● Brief
Make an exact copy of the entries below.

● Entries provided
__________________________________________________

(* ===== verification/RiskSession.v ===== *)
(** * Risk sessions of the market agent

    market_agent/agent_risk_session.py, with the price levels of
    market_agent/agent_materialization.py: a position is protected in stages.  Until its
    first target a soft stop stands below the entry (above it, for a short); the first
    target moves it; after the second a stop trails the closes by a multiple of the
    average true range.  All prices and sizes are binary64, sizes are aligned to the
    exchange's precision in [decimal].

    What the session reads of the exchange, of the clock and of the C library is a
    record [Env]; a session is changed in place, so an operation that raises leaves what
    it had changed ([io]).  The state file, audit events and logs are left out. *)
From S2P Require Import Prelude PyStrings PyDict PyFloat PyDecimal PyFloatText FloatOrder HedgeModels.
Local Open Scope string_scope.
Local Open Scope Z_scope.

(** ** Data *)
(** The numbers Python reads in a row of [get_candles_snapshot]; [None] where the
    conversion raises. *)
Record CandleRow := { r_t : option Z; r_h : option spec_float; r_l : option spec_float; r_c : option spec_float }.
Record Candle := { open_ms : Z; close_ms : Z; high : spec_float; low : spec_float; close : spec_float }.
Record Condition := { c_type : string; c_level : spec_float }.
Record ExitLeg := { l_name : string; l_when_all : list Condition; l_close_fraction : spec_float }.

(** The attributes of the agent the sessions read. *)
Record RiskSettings := {
  risk_soft_stop_enabled : bool;
  risk_soft_stop_confirm_timeframe : string;
  risk_soft_stop_min_buffer_usd : spec_float;
  risk_soft_stop_atr_multiple : spec_float;
  risk_soft_stop_r_multiple : spec_float;
  risk_trailing_timeframe : string;
  risk_trailing_atr_period : Z;
  risk_trailing_atr_lookback_bars : Z;
  position_size_change_tol : spec_float;
  risk_time_decay_tp2_tail_lock_buffer_r : spec_float;
  risk_basis_profit_lock_tail_buffer_r : spec_float;
  risk_cross_asset_soft_stop_enabled : bool;
  risk_cross_asset_soft_stop_symbol : string;
  risk_cross_asset_soft_stop_poll_seconds : spec_float;
  risk_cross_asset_soft_stop_cache_max_age_seconds : spec_float;
  risk_cross_asset_soft_stop_start_pct : spec_float;
  risk_cross_asset_soft_stop_full_pct : spec_float;
  risk_cross_asset_soft_stop_max_buffer_r : spec_float;
  risk_cross_asset_soft_stop_release_pct : spec_float }.
(** The cache the poller fills with the price of the other asset. *)
Record CrossAssetCache := { ca_symbol : string; ca_price : option spec_float; ca_updated_at : spec_float }.

(** What one operation reads: the settings, the traded symbol, the reader's answers
    ([None] and [Raise] where it raises), [time.time()], [pow(10.0, n)] and the cache. *)
Record Env := {
  settings : RiskSettings;
  symbol : string;
  get_candles_snapshot : string -> Z -> Z -> option (list CandleRow);
  align_price_to_wire : string -> spec_float -> option spec_float;
  get_sz_decimals : string -> result Z;
  time_time : spec_float;
  pow10 : Z -> spec_float;
  cross_asset_cache : CrossAssetCache }.
(* ===== verification/JsNum.v ===== *)
(** * JsNum: the numbers of the program

    The program computes with JavaScript numbers through eight operations:
    numeric literals, [+], [-], [>=], [>], [===] (and its negation [!==]),
    and the conversions [String(x)] and [Number(s)].  [JsNumber] is that
    interface; the other files are written against it.  Its ninth member,
    [num_nan], is what a missing [amount] reads as where a number is wanted.

    [JsExact] states what exact integer arithmetic gives: on literals the
    operations are those of [Z], a successful comparison with a literal means
    the other side is a literal too, [Number] undoes [String], and a printed
    integer is text that a number input keeps.

    [Number] reads a string by the grammar of numeric strings
    (StringNumericLiteral of ECMAScript): white space around nothing, which
    denotes 0, or around a numeral, which is [Infinity] with an optional
    sign, digits with an optional sign, fraction and exponent, or digits in
    radix 16, 8 or 2 after [0x], [0o] or [0b].  [read_numeral] is that
    reader; it returns the numeral as a mantissa and a decimal exponent, and
    each instance gives the numeral its value.  [valid_float] is the
    narrower grammar of HTML's valid floating-point numbers, the text a
    number input keeps; what passes it is a decimal numeral
    ([valid_float_numeral]).

    [znum] implements both classes: unbounded integers plus [NaN].  Its
    [String] prints decimal (JavaScript does below 10^21) and its [Number]
    gives a numeral whose value is an integer that integer; a numeral with a
    fractional value, and an infinity, is [NaN] in [znum]. *)

From S2P Require Import Prelude.
From Stdlib Require Import Ascii Decimal DecimalString DecimalZ DecimalPos DecimalN.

__________________________________________________

● Solution below
(* ===== verification/RiskSession.v ===== *)
(** * Risk sessions of the market agent

    market_agent/agent_risk_session.py, with the price levels of
    market_agent/agent_materialization.py: a position is protected in stages.  Until its
    first target a soft stop stands below the entry (above it, for a short); the first
    target moves it; after the second a stop trails the closes by a multiple of the
    average true range.  All prices and sizes are binary64, sizes are aligned to the
    exchange's precision in [decimal].

    What the session reads of the exchange, of the clock and of the C library is a
    record [Env]; a session is changed in place, so an operation that raises leaves what
    it had changed ([io]).  The state file, audit events and logs are left out. *)
From S2P Require Import Prelude PyStrings PyDict PyFloat PyDecimal PyFloatText FloatOrder HedgeModels.
Local Open Scope string_scope.
Local Open Scope Z_scope.

(** ** Data *)
(** The numbers Python reads in a row of [get_candles_snapshot]; [None] where the
    conversion raises. *)
Record CandleRow := { r_t : option Z; r_h : option spec_float; r_l : option spec_float; r_c : option spec_float }.
Record Candle := { open_ms : Z; close_ms : Z; high : spec_float; low : spec_float; close : spec_float }.
Record Condition := { c_type : string; c_level : spec_float }.
Record ExitLeg := { l_name : string; l_when_all : list Condition; l_close_fraction : spec_float }.

(** The attributes of the agent the sessions read. *)
Record RiskSettings := {
  risk_soft_stop_enabled : bool;
  risk_soft_stop_confirm_timeframe : string;
  risk_soft_stop_min_buffer_usd : spec_float;
  risk_soft_stop_atr_multiple : spec_float;
  risk_soft_stop_r_multiple : spec_float;
  risk_trailing_timeframe : string;
  risk_trailing_atr_period : Z;
  risk_trailing_atr_lookback_bars : Z;
  position_size_change_tol : spec_float;
  risk_time_decay_tp2_tail_lock_buffer_r : spec_float;
  risk_basis_profit_lock_tail_buffer_r : spec_float;
  risk_cross_asset_soft_stop_enabled : bool;
  risk_cross_asset_soft_stop_symbol : string;
  risk_cross_asset_soft_stop_poll_seconds : spec_float;
  risk_cross_asset_soft_stop_cache_max_age_seconds : spec_float;
  risk_cross_asset_soft_stop_start_pct : spec_float;
  risk_cross_asset_soft_stop_full_pct : spec_float;
  risk_cross_asset_soft_stop_max_buffer_r : spec_float;
  risk_cross_asset_soft_stop_release_pct : spec_float }.
(** The cache the poller fills with the price of the other asset. *)
Record CrossAssetCache := { ca_symbol : string; ca_price : option spec_float; ca_updated_at : spec_float }.

(** What one operation reads: the settings, the traded symbol, the reader's answers
    ([None] and [Raise] where it raises), [time.time()], [pow(10.0, n)] and the cache. *)
Record Env := {
  settings : RiskSettings;
  symbol : string;
  get_candles_snapshot : string -> Z -> Z -> option (list CandleRow);
  align_price_to_wire : string -> spec_float -> option spec_float;
  get_sz_decimals : string -> result Z;
  time_time : spec_float;
  pow10 : Z -> spec_float;
  cross_asset_cache : CrossAssetCache }.
(* ===== verification/JsNum.v ===== *)
(** * JsNum: the numbers of the program

    The program computes with JavaScript numbers through eight operations:
    numeric literals, [+], [-], [>=], [>], [===] (and its negation [!==]),
    and the conversions [String(x)] and [Number(s)].  [JsNumber] is that
    interface; the other files are written against it.  Its ninth member,
    [num_nan], is what a missing [amount] reads as where a number is wanted.

    [JsExact] states what exact integer arithmetic gives: on literals the
    operations are those of [Z], a successful comparison with a literal means
    the other side is a literal too, [Number] undoes [String], and a printed
    integer is text that a number input keeps.

    [Number] reads a string by the grammar of numeric strings
    (StringNumericLiteral of ECMAScript): white space around nothing, which
    denotes 0, or around a numeral, which is [Infinity] with an optional
    sign, digits with an optional sign, fraction and exponent, or digits in
    radix 16, 8 or 2 after [0x], [0o] or [0b].  [read_numeral] is that
    reader; it returns the numeral as a mantissa and a decimal exponent, and
    each instance gives the numeral its value.  [valid_float] is the
    narrower grammar of HTML's valid floating-point numbers, the text a
    number input keeps; what passes it is a decimal numeral
    ([valid_float_numeral]).

    [znum] implements both classes: unbounded integers plus [NaN].  Its
    [String] prints decimal (JavaScript does below 10^21) and its [Number]
    gives a numeral whose value is an integer that integer; a numeral with a
    fractional value, and an infinity, is [NaN] in [znum]. *)

From S2P Require Import Prelude.
From Stdlib Require Import Ascii Decimal DecimalString DecimalZ DecimalPos DecimalN.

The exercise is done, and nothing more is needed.